ところがガッデム先生は、最難関の私立大学がまだ国立の滑り止めだった時代が続いていると信じ込んでいたようだ。しかも、1984年にはすでにバイオテクノロジーブームが押し寄せ農芸化学を中心に農学部の倍率は急上昇し難易度は高まりつつあったのだ。2年後の86年にはさらに難化することが予想されていた。そのことを僕は購読していた蛍雪時代と第一学習社の会員誌によって知っていた。いやむしろ蛍雪時代にあっては、ブームを煽っていると言っても過言でないほど頻繁に記事を掲載していた。

1973年(昭和43年)を境に物価や所得が急激に上がっている。

ところで、1年生の時から何度か誘われた放課後化学クラブは、

受験にも役立つ

というのが売り文句だった。

僕は受験に役立たないと思った。卓球とかバスケットをやっているのとかわらない。顧問が北原でなかったとしてもだ。なぜそう思ったのか、ずっと自覚がなかったけれども、要するに化学は授業を聴きながら徐々にやっていき、3年になってから仕上げていけば間に合うから、1年や2年の貴重な時間には英語と数学をあてるのだと思っていたからだった。これに得点力がつかない限り大学受験は成功しないと僕は直感していた。化学クラブなんかに時間を取られてしまえば、受験に役立つどころか足を引っ張る。英語と数学の完成度の足を引っ張るのだ。この説が正しいかどうかは、3年後に仲井戸と鮎川が証明してくれることだろうと思った。

同じ点数を、たとえば80点取るための時間と労力は英語や数学と化学ではまったくちがう。時間だけでなく要する期間もちがうと思っていた。一刻も早くうちに帰り、英語と数学をやりたいのに化学という名のつく色水あそびに興じていても英数はおろか化学の点数さえ伸びない。

なぜ色水あそびと思うかといえば、化学の授業で北原がなんどか実験室で授業をしたことがあったし、クラブにも1度見学に行ったことがあったからだ。おそらくこの人がこの学校に就職してきたからできたクラブなのだろうし、存続させるには頭数も要るのだろう。(化学クラブを運営できます、が就職面接での売りだったかもしれない)

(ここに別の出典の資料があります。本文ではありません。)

Definition image_part (url : string) (detail file_id : option string) : IrPart :=
  let file_id := nonempty file_id in
  let detail := sent_detail detail in
  if is_empty url then PImageUrl "" detail None file_id
  else match (if is_none file_id && is_none detail then split_data_url url else None) with
       | Some (media_type, data) => PImageBase64 media_type data
       | None => PImageUrl url detail None file_id
       end.

Definition normal_inner (part : IrPart) : IrPart :=
  match part with
  | PImageUrl url detail _ file_id => image_part url detail file_id
  | PImageBase64 media_type data => image_part (data_url media_type data) None None
  | PDocument (SrcText data) _ _ _ _ => PText data
  | PDocument (SrcBase64 data) media_type name _ _ =>
      let media := if is_empty media_type then "application/pdf" else media_type in
      let '(m, data) := unwrap_or (split_data_url (data_url media data)) (media, data) in
      PDocument (SrcBase64 data) m (Some (unwrap_or (trimmed name) (document_filename None media))) None None
  | PDocument (SrcUrl url) _ name _ _ => PDocument (document_ref_source url) "" (trimmed name) None None
  | PDocument (SrcFileId id) _ name _ _ => PDocument (SrcFileId id) "" (trimmed name) None None
  | other => other
  end.

Definition marked (mode : option string) (part : IrPart) : IrPart :=
  match normal_mode mode with Some m => PPromptCacheBreakpoint m part | None => part end.

(** A part of another type is sent as it is. *)
Definition normal_part (part : IrPart) : option IrPart :=
  let '(inner, mode) := peel_prompt_cache_all part in
  match inner with
  | PRaw _ raw => decode_part (apply_prompt_cache raw mode true).1
  | _ => Some (marked mode (normal_inner inner))
  end.

Definition normal_parts (parts : list IrPart) : list IrPart := omap normal_part parts.

(** A dotted name is split and read again; the name space is not put twice
    before a name that starts with it. *)
Definition normal_name (restore : bool) (name : string) : string :=
  match (if restore then split_namespace_name name else None) with
  | Some (ns, leaf) => if starts_with (ns +:+ ".") leaf then leaf else ns +:+ "." +:+ leaf
  | None => name
  end.

Section Normal.
Context {SJ : SerdeJson}.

1年生の時は『理科1』で、国立を志望していたので4分野で一つだったし、共通1次用のもう1科目もしくは2次試験を物化生地のどれで受けるかか決めていなかった。そこで掴んだ手応えは、物理なら数学と同じく早い時期からやった方がよいだろうし、もし物理クラブがあればもしかすると顔を出したかもしれなかった。けれども生物系に進もうと思っていたので物理は理科1の範囲で十分だった。この頃の僕は、受験で高得点を取れるからという理由で物理を選ぶような考えはなく、やりたいことが生物だから、生物と必要なら化学だろうと思っていたのだった。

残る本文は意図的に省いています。